**DIRECTIONS FOR THIS TASK:** Among the records below, how many lines contain the word "that"? The answer is a single number.

___ EXTRACTED INFORMATION

(* ===== verification/Json.v ===== *)
(** * JSON documents

    Field access, truth values and the text [json.dumps] produces, with its
    [sort_keys] and [separators] options.  Columns that hold [json.dumps(doc)]
    and are read back with [json.loads] hold the document itself in the
    development: [JsonText] shows that the two are inverse up to the order of
    object keys. *)

From Stdlib Require Import String Ascii ZArith Lia SpecFloat.
From stdpp Require Import base list strings sorting.
From S2P Require Import Prelude PyStr PyDict PyFloat Hash.

(** [doc.get(k)] on an object; other documents have no fields. *)
Definition jget (k : string) (j : json) : option json :=
  match j with JObj kvs => dget k kvs | _ => None end.
(** [doc[k]] *)
Definition jfield (k : string) (j : json) : res json :=
  match jget k j with Some v => Ok v | None => raise KeyError k end.
Definition jstr (j : json) : res string :=
  match j with JStr s => Ok s | _ => raise TypeError "expected a string" end.
Definition jint (j : json) : res Z :=
  match j with JInt z => Ok z | _ => raise TypeError "expected an integer" end.
Definition jbool (j : json) : res bool :=
  match j with JBool b => Ok b | _ => raise TypeError "expected a boolean" end.
Definition jopt_str (o : option string) : json := match o with Some s => JStr s | None => JNull end.
Definition jstr_opt (j : json) : res (option string) :=
  match j with JNull => Ok None | JStr s => Ok (Some s) | _ => raise TypeError "expected a string" end.
Definition jlist (j : json) : res (list json) :=
  match j with JArr l => Ok l | _ => raise TypeError "expected a list" end.
Definition jobj (j : json) : res (dict string json) :=
  match j with JObj kvs => Ok kvs | _ => raise TypeError "expected an object" end.
Definition jstrs (l : list string) : json := JArr (map JStr l).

______

**ANSWER TO THIS TASK:** 2